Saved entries

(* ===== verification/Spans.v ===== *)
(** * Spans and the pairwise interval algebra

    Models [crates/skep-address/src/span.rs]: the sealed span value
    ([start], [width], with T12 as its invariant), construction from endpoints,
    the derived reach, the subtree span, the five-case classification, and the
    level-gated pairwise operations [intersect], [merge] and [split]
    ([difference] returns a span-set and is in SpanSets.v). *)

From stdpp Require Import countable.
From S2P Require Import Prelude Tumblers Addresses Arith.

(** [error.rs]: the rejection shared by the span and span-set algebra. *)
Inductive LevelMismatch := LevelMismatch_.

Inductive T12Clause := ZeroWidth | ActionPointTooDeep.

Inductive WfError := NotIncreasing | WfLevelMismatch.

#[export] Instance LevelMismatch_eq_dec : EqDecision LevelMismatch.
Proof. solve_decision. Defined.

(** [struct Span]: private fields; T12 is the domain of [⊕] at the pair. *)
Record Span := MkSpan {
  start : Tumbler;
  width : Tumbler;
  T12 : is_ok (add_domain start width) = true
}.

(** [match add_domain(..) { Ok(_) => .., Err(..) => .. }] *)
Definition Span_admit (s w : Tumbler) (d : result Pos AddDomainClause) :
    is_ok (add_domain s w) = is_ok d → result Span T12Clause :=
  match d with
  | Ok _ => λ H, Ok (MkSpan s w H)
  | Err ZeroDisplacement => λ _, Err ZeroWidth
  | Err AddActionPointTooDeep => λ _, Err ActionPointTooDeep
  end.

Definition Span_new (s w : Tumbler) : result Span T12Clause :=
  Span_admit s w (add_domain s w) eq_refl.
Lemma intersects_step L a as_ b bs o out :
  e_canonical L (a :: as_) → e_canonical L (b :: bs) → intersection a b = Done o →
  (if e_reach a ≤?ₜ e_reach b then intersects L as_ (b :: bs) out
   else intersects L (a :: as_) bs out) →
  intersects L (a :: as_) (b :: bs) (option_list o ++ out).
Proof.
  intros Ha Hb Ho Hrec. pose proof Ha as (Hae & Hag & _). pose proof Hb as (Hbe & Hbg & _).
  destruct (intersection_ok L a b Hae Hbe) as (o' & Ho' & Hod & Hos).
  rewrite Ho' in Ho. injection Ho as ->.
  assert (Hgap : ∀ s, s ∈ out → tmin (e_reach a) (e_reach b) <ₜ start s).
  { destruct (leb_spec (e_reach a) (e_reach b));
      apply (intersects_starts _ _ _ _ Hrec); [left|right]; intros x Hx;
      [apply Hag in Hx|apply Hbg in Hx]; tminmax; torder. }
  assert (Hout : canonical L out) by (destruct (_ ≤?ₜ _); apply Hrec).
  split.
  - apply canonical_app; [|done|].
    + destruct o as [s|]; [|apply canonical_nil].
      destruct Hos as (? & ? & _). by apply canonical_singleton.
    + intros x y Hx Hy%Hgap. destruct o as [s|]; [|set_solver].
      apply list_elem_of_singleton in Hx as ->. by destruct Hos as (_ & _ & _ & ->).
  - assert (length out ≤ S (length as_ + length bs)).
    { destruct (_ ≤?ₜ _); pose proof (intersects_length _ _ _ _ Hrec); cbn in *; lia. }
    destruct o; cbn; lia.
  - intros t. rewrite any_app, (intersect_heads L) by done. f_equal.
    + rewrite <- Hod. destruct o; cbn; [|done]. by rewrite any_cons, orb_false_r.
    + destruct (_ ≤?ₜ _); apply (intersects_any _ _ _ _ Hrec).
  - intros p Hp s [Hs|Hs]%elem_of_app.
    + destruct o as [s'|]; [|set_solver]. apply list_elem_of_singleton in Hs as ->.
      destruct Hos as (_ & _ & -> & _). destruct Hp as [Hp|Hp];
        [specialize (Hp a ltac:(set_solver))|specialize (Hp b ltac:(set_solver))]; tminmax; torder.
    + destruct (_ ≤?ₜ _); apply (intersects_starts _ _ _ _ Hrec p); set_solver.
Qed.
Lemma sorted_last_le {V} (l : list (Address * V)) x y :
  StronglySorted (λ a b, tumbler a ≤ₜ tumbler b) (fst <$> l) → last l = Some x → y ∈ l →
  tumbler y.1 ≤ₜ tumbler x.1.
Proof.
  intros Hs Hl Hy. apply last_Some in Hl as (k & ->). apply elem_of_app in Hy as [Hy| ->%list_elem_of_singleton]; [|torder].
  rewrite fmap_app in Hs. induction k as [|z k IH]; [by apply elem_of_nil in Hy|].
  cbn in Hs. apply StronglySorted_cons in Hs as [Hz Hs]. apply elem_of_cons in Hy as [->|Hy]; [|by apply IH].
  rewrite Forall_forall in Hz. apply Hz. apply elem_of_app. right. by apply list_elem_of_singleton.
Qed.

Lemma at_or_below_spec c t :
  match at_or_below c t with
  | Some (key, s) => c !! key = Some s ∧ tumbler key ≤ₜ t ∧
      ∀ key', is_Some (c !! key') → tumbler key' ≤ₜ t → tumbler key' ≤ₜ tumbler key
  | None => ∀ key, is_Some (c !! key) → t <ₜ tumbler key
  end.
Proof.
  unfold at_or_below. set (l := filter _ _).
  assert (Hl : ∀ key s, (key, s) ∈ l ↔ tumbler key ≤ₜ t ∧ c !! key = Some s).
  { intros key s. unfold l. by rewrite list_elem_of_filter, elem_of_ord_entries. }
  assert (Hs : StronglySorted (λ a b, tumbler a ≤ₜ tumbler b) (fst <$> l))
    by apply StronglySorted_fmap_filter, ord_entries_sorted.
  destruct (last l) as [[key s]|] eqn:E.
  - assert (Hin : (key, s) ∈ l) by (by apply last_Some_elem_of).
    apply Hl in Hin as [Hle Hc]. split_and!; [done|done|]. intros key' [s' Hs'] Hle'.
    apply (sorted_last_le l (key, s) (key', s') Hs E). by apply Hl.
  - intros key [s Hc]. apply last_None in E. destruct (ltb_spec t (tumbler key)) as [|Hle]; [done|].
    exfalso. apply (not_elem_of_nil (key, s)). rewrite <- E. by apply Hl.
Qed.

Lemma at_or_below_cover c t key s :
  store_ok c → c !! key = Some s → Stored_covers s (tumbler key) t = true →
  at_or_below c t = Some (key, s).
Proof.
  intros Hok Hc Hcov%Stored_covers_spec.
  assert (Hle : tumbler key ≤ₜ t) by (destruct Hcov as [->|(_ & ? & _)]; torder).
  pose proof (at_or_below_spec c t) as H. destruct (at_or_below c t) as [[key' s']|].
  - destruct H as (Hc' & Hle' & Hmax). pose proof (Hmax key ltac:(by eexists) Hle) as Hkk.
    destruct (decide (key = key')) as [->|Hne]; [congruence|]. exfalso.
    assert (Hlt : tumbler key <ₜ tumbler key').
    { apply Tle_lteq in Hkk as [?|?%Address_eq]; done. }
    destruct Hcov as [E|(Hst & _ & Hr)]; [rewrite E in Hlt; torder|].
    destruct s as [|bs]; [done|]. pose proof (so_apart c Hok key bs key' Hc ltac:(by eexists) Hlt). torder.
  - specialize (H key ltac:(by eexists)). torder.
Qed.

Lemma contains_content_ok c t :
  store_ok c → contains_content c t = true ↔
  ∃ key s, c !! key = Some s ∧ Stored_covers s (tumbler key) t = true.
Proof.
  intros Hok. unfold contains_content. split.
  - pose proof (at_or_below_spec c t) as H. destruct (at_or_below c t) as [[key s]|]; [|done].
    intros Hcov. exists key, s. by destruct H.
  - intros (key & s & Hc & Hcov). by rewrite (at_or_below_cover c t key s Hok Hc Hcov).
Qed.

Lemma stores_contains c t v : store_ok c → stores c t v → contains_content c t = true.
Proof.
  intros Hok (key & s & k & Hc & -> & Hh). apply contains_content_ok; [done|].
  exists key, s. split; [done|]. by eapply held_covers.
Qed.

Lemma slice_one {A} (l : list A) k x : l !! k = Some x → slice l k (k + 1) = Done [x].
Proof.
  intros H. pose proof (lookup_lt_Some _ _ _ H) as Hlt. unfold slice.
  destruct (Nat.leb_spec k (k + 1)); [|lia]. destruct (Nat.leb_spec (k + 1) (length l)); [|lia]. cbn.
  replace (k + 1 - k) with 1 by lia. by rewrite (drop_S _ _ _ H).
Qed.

- **What you need to do**:
Please copy exactly, and only, the lines from the line containing "intros Hok Hc Hcov%Stored_covers_spec." through the last line of the records, with both ends included.

- **Answer to this task**:
  intros Hok Hc Hcov%Stored_covers_spec.
  assert (Hle : tumbler key ≤ₜ t) by (destruct Hcov as [->|(_ & ? & _)]; torder).
  pose proof (at_or_below_spec c t) as H. destruct (at_or_below c t) as [[key' s']|].
  - destruct H as (Hc' & Hle' & Hmax). pose proof (Hmax key ltac:(by eexists) Hle) as Hkk.
    destruct (decide (key = key')) as [->|Hne]; [congruence|]. exfalso.
    assert (Hlt : tumbler key <ₜ tumbler key').
    { apply Tle_lteq in Hkk as [?|?%Address_eq]; done. }
    destruct Hcov as [E|(Hst & _ & Hr)]; [rewrite E in Hlt; torder|].
    destruct s as [|bs]; [done|]. pose proof (so_apart c Hok key bs key' Hc ltac:(by eexists) Hlt). torder.
  - specialize (H key ltac:(by eexists)). torder.
Qed.

Lemma contains_content_ok c t :
  store_ok c → contains_content c t = true ↔
  ∃ key s, c !! key = Some s ∧ Stored_covers s (tumbler key) t = true.
Proof.
  intros Hok. unfold contains_content. split.
  - pose proof (at_or_below_spec c t) as H. destruct (at_or_below c t) as [[key s]|]; [|done].
    intros Hcov. exists key, s. by destruct H.
  - intros (key & s & Hc & Hcov). by rewrite (at_or_below_cover c t key s Hok Hc Hcov).
Qed.

Lemma stores_contains c t v : store_ok c → stores c t v → contains_content c t = true.
Proof.
  intros Hok (key & s & k & Hc & -> & Hh). apply contains_content_ok; [done|].
  exists key, s. split; [done|]. by eapply held_covers.
Qed.

Lemma slice_one {A} (l : list A) k x : l !! k = Some x → slice l k (k + 1) = Done [x].
Proof.
  intros H. pose proof (lookup_lt_Some _ _ _ H) as Hlt. unfold slice.
  destruct (Nat.leb_spec k (k + 1)); [|lia]. destruct (Nat.leb_spec (k + 1) (length l)); [|lia]. cbn.
  replace (k + 1 - k) with 1 by lia. by rewrite (drop_S _ _ _ H).
Qed.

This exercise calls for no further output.